**REQUIRED WORK**:
Copy out, from the entries below, each line holding the string "storeTurnInput".

**EXERCISE MATERIAL**:
Definition refreshInputScopeLocked : M unit :=
  do q <- get_queue;;
  do t <- get_thread;;
  if q_scopeID q =?s scope_of t then ret tt
  else
    let '(q', changed) := pruneInputScopesLocked (set_scope (scope_of t) q) in
    do_ put_queue q';;
    if changed then persistCurrentLocked else ret tt.

Definition loadLocked : M unit :=
  do s <- loadDocumentLocked;;
  do q <- get_queue;;
  do t <- get_thread;;
  do_ put_queue (fresh_queue (q_trackUserInputs q) (scope_of t) s.1 s.2);;
  do c1 <- (match t with
            | None => ret false
            | Some t =>
              do_ storage ErrReadEvents (fun w => w);;
              do q <- get_queue;;
              let '(q', c) := foldl replay_event (q, false) (th_events t) in
              do_ put_queue q';;
              ret c
            end);;
  do_ modify_queue (set_loaded true);;
  do q <- get_queue;;
  do c2 <- restore_messages (history_of t) (map_to_list (q_records q)).*1 false;;
  do q <- get_queue;;
  let '(q', c3) := pruneInputScopesLocked q in
  do_ put_queue q';;
  if c1 || c2 || c3 then
    do_ persistCurrentLocked;;
    synchronizePendingCountLocked true
  else unload_on_error (synchronizePendingCountLocked true).

Definition ensureLoadedLocked : M unit :=
  do q <- get_queue;;
  if q_loaded q then refreshInputScopeLocked else loadLocked.

(** [if q == nil] guards. *)
Definition unless_nil {A} (r : result QueueError A) (m : M A) : M A := fun w =>
  if w_nil w then (r, w) else m w.

(** ** Accepting input *)

Definition with_blocks_nonnil (m : Message) : Message :=
  match m_Blocks m with
  | None => with_Blocks [] m
  | Some _ => m
  end.

Definition Enqueue (msg : Message) (optID : string) (optTTL : Duration) (turnID : string) :
    M PendingInputRecord :=
  unless_nil (Err ErrNilStore) (
  do_ ensureLoadedLocked;;
  do q <- get_queue;;
  let create id :=
    do now <- nowMillis;;
    let ttl := if optTTL <=? 0 then DefaultPendingInputTTL else optTTL in
    let msg := with_blocks_nonnil (with_ID (pendingInputMessageID id now) msg) in
    let r := trackInputLocked q
      (mkRecord "" None None id turnID (m_ID msg) msg
         (truncate (FirstText msg) pendingInputSummaryLength) OriginQueued StatePending
         now (now + ttl) 0 None "" "") in
    do_ upsertLocked r;;
    ret r in
  let id := TrimSpace optID in
  if id <>?s "" then
    match q_records q !! id with
    | Some existing => ret existing
    | None =>
      if bool_decide (id ∈ q_completed q) then fail ErrPendingInputHandled
      else if bool_decide (id ∈ q_handled q) then fail ErrPendingInputHandled
      else create id
    end
  else
    do id <- nextUniquePendingInputID (q_records q);;
    create id).

Definition promoteTurnInputLocked (r : PendingInputRecord) (turnID : string)
    (state : PendingInputState) : M PendingInputRecord :=
  if bool_decide (r_Origin r = OriginTurn) && state_eqb (r_State r) state && (r_TurnID r =?s turnID)
  then ret r
  else
    let r' := with_LastErrorKind "" (with_LastError "" (with_ProcessedAt None
      (with_Attempts (wrap_int64 (r_Attempts r + 1)) (with_ExpiresAt 0 (with_TurnID turnID
        (with_State state (with_Origin OriginTurn r))))))) in
    do_ upsertLocked r';;
    ret r'.

Definition storeTurnInput (turnID : string) (msg : Message) (reuseTurnRecord : bool)
    (state : PendingInputState) : M PendingInputRecord :=
  unless_nil (Err ErrNilStore) (
  do_ ensureLoadedLocked;;
  do q <- get_queue;;
  let stored id := default zeroRecord (q_records q !! id) in
  let turn_record := index_get (q_turnIndex q) turnID in
  if reuseTurnRecord && (turn_record <>?s "") then ret (stored turn_record)
  else
    let known := index_get (q_messageIndex q) (m_ID msg) in
    if (m_ID msg <>?s "") && bool_decide (m_ID msg ∈ q_handledMsgs q) then fail ErrPendingInputHandled
    else if (m_ID msg <>?s "") && (known <>?s "") then
      let r := stored known in
      if isReplayablePendingState (r_State r) then
        if state_eqb state StateAccepting then ret r
        else promoteTurnInputLocked r turnID state
      else fail ErrPendingInputHandled
    else
      do id <- nextUniquePendingInputID (q_records q);;
      do now <- nowMillis;;
      let msg := with_blocks_nonnil (with_ID (pendingInputMessageID id now) msg) in
      let r := trackInputLocked q
        (mkRecord "" None None id turnID (m_ID msg) msg
           (truncate (FirstText msg) pendingInputSummaryLength) OriginTurn state
           now 0 (if state_eqb state StateAdmitted then 1 else 0) None "" "") in
      do_ upsertLocked r;;
      ret r).

Definition AdmitTurnInput (turnID : string) (msg : Message) (reuse : bool) : M PendingInputRecord :=
  storeTurnInput turnID msg reuse StateAdmitted.

Definition StageTurnInput (turnID : string) (msg : Message) (reuse : bool) : M PendingInputRecord :=
  storeTurnInput turnID msg reuse StateAccepting.

Definition CommitTurnInput (id turnID : string) : M unit :=
  unless_nil (Err ErrNilStore) (
  do_ ensureLoadedLocked;;
  do q <- get_queue;;
  match q_records q !! id with
  | None => fail (ErrIntentNotFound id)
  | Some r =>
    if bool_decide (r_Origin r = OriginTurn) && state_eqb (r_State r) StateAdmitted &&
       (r_TurnID r =?s turnID)
    then ret tt
    else if state_eqb (r_State r) StateAccepting && (r_TurnID r <>?s turnID)
    then fail (ErrIntentState id)
    else if negb (isReplayablePendingState (r_State r)) then fail (ErrIntentState id)
    else
      let bump := state_eqb (r_State r) StateAccepting || (r_Attempts r =? 0) ||
                  (r_TurnID r <>?s turnID) in
      upsertLocked
        (with_LastErrorKind "" (with_LastError "" (with_ProcessedAt None
          (with_Attempts (if bump then wrap_int64 (r_Attempts r + 1) else r_Attempts r)
            (with_ExpiresAt 0 (with_TurnID turnID (with_State StateAdmitted
              (with_Origin OriginTurn r))))))))
  end).

(** ** State changes of recorded inputs *)

(** The result of an update closure: the record, whether it changed, whether it
    goes. *)
Definition Update : Type :=
  option (list Message) -> PendingInputRecord -> Time -> PendingInputRecord * bool * bool.

Definition update_one (update : Update) (history : option (list Message)) (now : Time)
    (st : gmap string PendingInputRecord * list string * bool) (id : string) :
    gmap string PendingInputRecord * list string * bool :=
  let '(records, order, changed) := st in
  match records !! id with
  | None => st
  | Some r =>
    let '(r', mutate, remove) := update history r now in
    if remove : bool then (delete id records, removePendingInputID order id, true)
    else if mutate : bool then (<[id := r']> records, order, true)
    else st
  end.

Definition updateStates (ids : list string) (update : Update) : M unit :=
  unless_nil (Ok tt) (
  match ids with
  | [] => ret tt
  | _ =>
    do_ ensureLoadedLocked;;
    do q <- get_queue;;
    do t <- get_thread;;
    do now <- nowMillis;;
    let '(records, order, changed) :=
      foldl (update_one update (history_of t) now) (q_records q, q_order q, false) ids in
    if changed then persistLocked records order else ret tt
  end).

Definition mark_admitted (turnID : string) : Update := fun _ r _ =>
  if negb (isReplayablePendingState (r_State r)) || state_eqb (r_State r) StateDeadLettered
  then (r, false, false)
  else if state_eqb (r_State r) StateAdmitted && (r_TurnID r =?s turnID) then (r, false, false)
  else (with_LastErrorKind "" (with_LastError "" (with_ProcessedAt None
          (with_Attempts (wrap_int64 (r_Attempts r + 1)) (with_ExpiresAt 0
            (with_TurnID turnID (with_State StateAdmitted r)))))), true, false).

Definition MarkAdmitted (ids : list string) (turnID : string) : M unit :=
  updateStates ids (mark_admitted turnID).

Definition promote_to_turn (turnID : string) : Update := fun _ r _ =>
  if negb (isReplayablePendingState (r_State r)) || state_eqb (r_State r) StateDeadLettered
  then (r, false, false)
  else if bool_decide (r_Origin r = OriginTurn) && state_eqb (r_State r) StateAdmitted &&
          (r_TurnID r =?s turnID) then (r, false, false)
  else (with_LastErrorKind "" (with_LastError "" (with_ProcessedAt None
          (with_Attempts (wrap_int64 (r_Attempts r + 1)) (with_ExpiresAt 0
            (with_TurnID turnID (with_State StateAdmitted (with_Origin OriginTurn r))))))),
        true, false).

Definition PromoteToTurnInput (ids : list string) (turnID : string) : M unit :=
  updateStates ids (promote_to_turn turnID).

Definition mark_processed : Update := fun history r now =>
  if negb (isReplayablePendingState (r_State r)) || state_eqb (r_State r) StateDeadLettered ||
     state_eqb (r_State r) StateProcessed
  then (r, false, false)
  else
    let r' := with_ProcessedAt (Some now) (with_State StateProcessed r) in
    (with_ModelMessage (processedMessageLocked history r') r', true, false).

Definition MarkProcessed (ids : list string) : M unit := updateStates ids mark_processed.

Definition MarkMessageProcessed (message : Message) : M unit :=
  unless_nil (Ok tt) (
  if m_ID message =?s "" then ret tt
  else
    do_ ensureLoadedLocked;;
    do q <- get_queue;;
    let id := index_get (q_messageIndex q) (m_ID message) in
    if id =?s "" then ret tt
    else
      let r := default zeroRecord (q_records q !! id) in
      if state_eqb (r_State r) StateProcessed || state_eqb (r_State r) StateDeadLettered then ret tt
      else
        do now <- nowMillis;;
        let r' := with_ProcessedAt (Some now) (with_State StateProcessed r) in
        upsertLocked
          (if r_ScopeID r' <>?s "" then with_ModelMessage (Some message) r' else r')).

Definition back_to_pending (r : PendingInputRecord) : PendingInputRecord :=
  with_LastErrorKind "" (with_LastError "" (with_ProcessedAt None (with_TurnID ""
    (with_State StatePending r)))).

Definition retry_update : Update := fun _ r _ =>
  if negb (state_eqb (r_State r) StateDeadLettered) && negb (state_eqb (r_State r) StateRetryable)
  then (r, false, false)
  else (back_to_pending r, true, false).

Definition Retry (id : string) : M unit := updateStates [id] retry_update.

Definition retry_one (turnID : string)
    (st : gmap string PendingInputRecord * list PendingInputRecord) (id : string) :
    gmap string PendingInputRecord * list PendingInputRecord :=
  let '(records, retried) := st in
  let r := default zeroRecord (records !! id) in
  if negb (state_eqb (r_State r) StateRetryable) || (r_TurnID r <>?s turnID) then st
  else (<[id := back_to_pending r]> records, retried ++ [r]).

**EXERCISE RESPONSE**:
Definition storeTurnInput (turnID : string) (msg : Message) (reuseTurnRecord : bool)
  storeTurnInput turnID msg reuse StateAdmitted.
  storeTurnInput turnID msg reuse StateAccepting.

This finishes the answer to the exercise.